ACTIVITY:
Restate word for word the entries below, starting with the line with "Lemma ReadUDPPackets_kept read" and continuing through the line with "- destruct (ReadUDPPackets_buffer". Include both of those lines and no others.

(DATASET Opens)

Lemma peer_ok_env p e e' : peer_ok p e -> pools_clean (pools e') -> peer_ok p e'.
Proof. intros [Hi [[Hid Hin Ho Hr _] Hs]] He. split; [done|]. by split. Qed.

(** Fields the invariant does not mention, and a longer list of peers to stop. *)
Lemma node_ok_frame n n' :
  node_ok n -> heap n' = heap n -> next_ptr n' = next_ptr n -> id_map n' = id_map n -> ip_map n' = ip_map n ->
  pools (n_env n') = pools (n_env n) -> (forall ptr, ptr ∈ stops n' -> is_Some (heap n !! ptr)) -> node_ok n'.
Proof.
  intros [Hh Hi Ha Hp Hq Hs] E1 E2 E3 E4 E5 Hst.
  split; unfold heap_ok in *; rewrite ?E1, ?E2, ?E3, ?E4, ?E5; try done.
  intros ptr p Hptr. eapply peer_ok_env; [by apply (Hp ptr)|by rewrite E5].
Qed.

(** One peer has run, with its part of the node. *)
Lemma node_ok_peer n ptr p p' e' :
  node_ok n -> heap n !! ptr = Some p -> peer_ok p' e' -> ID p' = ID p ->
  node_ok (n <| heap ::= <[ptr := p']> |> <| n_env := e' |>).
Proof.
  intros [Hh Hi Ha Hp Hq Hs] Hptr Hok Hid.
  assert (He : pools_clean (pools e')) by (by destruct Hok as [_ [[_ _ _ _ He] _]]).
  assert (Hsome : forall k, is_Some (heap n !! k) -> is_Some (<[ptr := p']> (heap n) !! k))
    by (intros k Hk; apply lookup_insert_is_Some'; by right).
  split; cbn.
  - intros k [q Hk]. cbn in Hk. apply lookup_insert_Some in Hk as [[<- _]|[_ Hk]]; apply Hh; by eexists.
  - intros id k Hk. destruct (Hi _ _ Hk) as (q & Hq' & Eq). destruct (decide (ptr = k)) as [<-|Hne].
    + exists p'. rewrite lookup_insert_eq. split; [done|]. congruence.
    + exists q. by rewrite lookup_insert_ne.
  - eauto.
  - intros k q [[<- <-]|[_ Hk]]%lookup_insert_Some; [done|]. by eapply peer_ok_env, He; eapply Hp.
  - done.
  - eauto.
Qed.

(** ** Programs that keep it *)

Definition keeps_node {A} (m : go Node A) : Prop := forall n, node_ok n -> holds m n (fun _ n' => node_ok n').
(** A program of a peer that keeps both its invariants. *)
Definition keeps_peer {A} (m : go PS A) : Prop :=
  forall p e, peer_ok p e -> holds m (mkPS _ p e) (fun _ s' => peer_ok (self s') (env s') /\ ID (self s') = ID p).

Lemma kn_bind {A B} (m : go Node A) (k : A -> go Node B) :
  keeps_node m -> (forall a, keeps_node (k a)) -> keeps_node (m ≫= k).
Proof. intros Hm Hk n Hn. apply holds_bind. eapply holds_mono; [|by apply Hm]. intros a n' Hn'. by apply Hk. Qed.
Lemma kn_mret {A} (a : A) : keeps_node (mret a).
Proof. by intros n Hn. Qed.
Lemma kn_reads {A} (f : Node -> A) : keeps_node (reads f).
Proof. by intros n Hn. Qed.
Lemma kn_panic {A} c : keeps_node (panic c : go Node A).
Proof. by intros n Hn. Qed.
Lemma kn_modify f :
  (forall n, heap (f n) = heap n /\ next_ptr (f n) = next_ptr n /\ id_map (f n) = id_map n /\
     ip_map (f n) = ip_map n /\ pools (n_env (f n)) = pools (n_env n) /\ stops (f n) = stops n) ->
  keeps_node (modify f).
Proof.
  intros Hf n Hn. destruct (Hf n) as (E1 & E2 & E3 & E4 & E5 & E6).
  unfold holds, modify. apply (node_ok_frame n); try done. rewrite E6. apply (nok_stops _ Hn).
Qed.
Lemma kn_env f : (forall e, pools (f e) = pools e) -> keeps_node (on_env (modify f)).
Proof.
  intros Hf n Hn. unfold holds, on_env, zoom, modify. apply (node_ok_frame n); try done; [|apply (nok_stops _ Hn)].
  cbn. apply Hf.
Qed.
Lemma kn_put_in b : ib_ok b -> keeps_node (on_pools (PutInboundBuffer (Some b))).
Proof.
  intros Hb n Hn. destruct (PutInboundBuffer_clean b _ Hb (nok_pools _ Hn)) as (q & E & Hq & _).
  unfold holds. rewrite (on_pools_done _ _ _ _ E). destruct Hn as [Hh Hi Ha Hp _ Hs].
  split; cbn; try done. intros ptr p Hptr. by eapply peer_ok_env; [apply (Hp ptr)|].
Qed.
Lemma kn_put_out b : ob_ok b -> keeps_node (on_pools (PutOutboundBuffer (Some b))).
Proof.
  intros Hb n Hn. destruct (PutOutboundBuffer_clean b _ Hb (nok_pools _ Hn)) as (q & E & Hq & _).
  unfold holds. rewrite (on_pools_done _ _ _ _ E). destruct Hn as [Hh Hi Ha Hp _ Hs].
  split; cbn; try done. intros ptr p Hptr. by eapply peer_ok_env; [apply (Hp ptr)|].
Qed.
Lemma kn_peer {A} ptr (m : go PS A) : keeps_peer m -> keeps_node (on_peer ptr m).
Proof.
  intros Hm n Hn. unfold holds, on_peer. destruct (heap n !! ptr) as [p|] eqn:Hp; [|done].
  pose proof (Hm p (n_env n) (nok_peers _ Hn _ _ Hp)) as Hh. unfold holds in Hh. unfold zoom.
  destruct (m _) as [a s'| |]; [|done..]. destruct Hh as [Hok Hid]. by eapply node_ok_peer.
Qed.

Lemma peer_kept {A} (m : go PS A) :
  (forall s, peer_inv (self s) -> holds m s (fun _ s' => peer_inv (self s'))) -> keeps_data m -> keeps_peer m.
Proof.
  intros Hi Hd p e [Hp Hok]. apply (holds_both _ _ _ _ _ (Hi (mkPS _ p e) Hp) (Hd (ID p) _ Hok)).
  intros a [p' e'] Hp' Hok'. destruct Hok' as [Hb Hs]. pose proof (base_id _ _ Hb) as Hid. cbn in *.
  split; [|done]. split; [done|]. cbn. rewrite Hid. by split.
Qed.
End Invariant.

Ltac kn_step :=
  lazymatch goal with
  | |- keeps_node (mbind _ _) => apply kn_bind; [|intros ?]
  | |- keeps_node (mret _) => apply kn_mret
  | |- keeps_node (reads _) => apply kn_reads
  | |- keeps_node (panic _) => apply kn_panic
  | |- keeps_node (modify _) => apply kn_modify; intros ?; split_and!; reflexivity
  | |- keeps_node (on_env (modify _)) => apply kn_env; intros ?; reflexivity
  | |- keeps_node (when ?b _) => unfold when; destruct b
  | |- keeps_node (match ?x with _ => _ end) => destruct x
  end.
Ltac kn := repeat (kn_step; cbn beta).

(** ** Every program of the node *)

Section Programs.
Context `{NoiseSession, PoolChoice, NodeExt}.
Abbreviation Peer := NodePeer.Peer.
Implicit Types (n : Node) (p : Peer).

Lemma deliver_data_kept b : pkt_ok b -> keeps_peer (InboundPacket b).
Proof. intros Hb. apply peer_kept; [apply InboundPacket_inv|by apply push_inbound_data]. Qed.
Lemma deliver_handshake_kept b : pkt_ok b -> keeps_peer (r ← pget running; when r (send_handshakes (Some b))).
Proof.
  intros Hb. apply peer_kept.
  - intros s Hs. apply holds_bind, holds_pget. destruct (running (self s)) eqn:Er; [|done].
    by apply send_handshakes_inv.
  - apply kd_bind; [kd|intros []]; [by apply push_handshake_data|kd].
Qed.
Lemma send_packet_kept b : ob_pkt_ok b -> keeps_peer (OutboundPacket b).
Proof. intros Hb. apply peer_kept; [apply OutboundPacket_inv|by apply OutboundPacket_data]. Qed.
Lemma start_kept : keeps_peer Peer_Start.
Proof. apply peer_kept; [apply Start_inv|apply Start_data]. Qed.
Lemma update_kept info : keeps_peer (Update info).
Proof. apply peer_kept; [intros s; apply Update_inv|apply Update_data]. Qed.
Lemma stop_kept : keeps_peer Peer_Stop.
Proof.
  apply peer_kept; [|apply Stop_data]. intros s Hs. eapply holds_mono; [|by apply Peer_Stop_inv]. by intros a s' [? _].
Qed.

(** *** The readers *)

Lemma lookupPeer_kept id : keeps_node (lookupPeer id).
Proof. unfold lookupPeer. kn. Qed.
Lemma handleStun_kept bs : keeps_node (handleStunMessage bs).
Proof. unfold handleStunMessage, report_endpoint. kn. Qed.
Lemma OnUDPPacket_kept b :
  ib_ok b -> (forall h, Parse (Some (ib_header b)) (ib_in b) = (Some h, None) -> pkt_ok (b <| ib_header := h |>)) ->
  keeps_node (OnUDPPacket b).
Proof.
  intros Hb Hparse. unfold OnUDPPacket. destruct (Parse _ _) as [h [e|]] eqn:HP.
  - apply kn_bind; [kn; apply handleStun_kept|intros _; by apply kn_put_in].
  - assert (exists g, h = Some g) as [g ->] by (unfold Parse in HP; repeat case_match; simplify_eq; eauto).
    specialize (Hparse g eq_refl). cbn [default from_option].
    case_bool_decide; [|case_bool_decide; [|by apply kn_put_in]];
      (apply kn_bind; [apply lookupPeer_kept|intros [ptr|]; [|by apply kn_put_in]]; apply kn_peer).
    + by apply deliver_handshake_kept.
    + by apply deliver_data_kept.
Qed.

Lemma pools_kept n q : node_ok n -> pools_clean q -> node_ok (n <| n_env := (n_env n) <| pools := q |> |>).
Proof.
  intros [Hh Hi Ha Hp _ Hs] Hq. split; cbn; try done. intros ptr p Hptr. by eapply peer_ok_env; [apply (Hp ptr)|].
Qed.

Lemma ReadUDPPackets_kept read : keeps_node (ReadUDPPackets read).
Proof.
  intros n Hn. destruct read as [[data from]|closed].
  - destruct (ReadUDPPackets_buffer n data from (nok_pools _ Hn)) as (b & q & Hq & Hb & Hparse & E).
    unfold holds. rewrite E. apply (kn_bind (OnUDPPacket b) (fun _ => mret true)); [|intros _; kn|by apply pools_kept].
    by apply OnUDPPacket_kept.
  - unfold ReadUDPPackets. destruct (GetInboundBuffer_clean _ (nok_pools _ Hn)) as (b & q & E & Hb & Hq & _).
    unfold holds. rewrite (bind_done _ _ _ _ _ (on_pools_done _ _ _ _ E)).
    apply (kn_bind (on_pools (PutInboundBuffer (Some b))) (fun _ => mret (negb closed))); [|intros _; kn|by apply pools_kept].
    apply kn_put_in. by apply ib_clean_ok.
Qed.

(DATASET Closes)

TASK OUTPUT:
Lemma ReadUDPPackets_kept read : keeps_node (ReadUDPPackets read).
Proof.
  intros n Hn. destruct read as [[data from]|closed].
  - destruct (ReadUDPPackets_buffer n data from (nok_pools _ Hn)) as (b & q & Hq & Hb & Hparse & E).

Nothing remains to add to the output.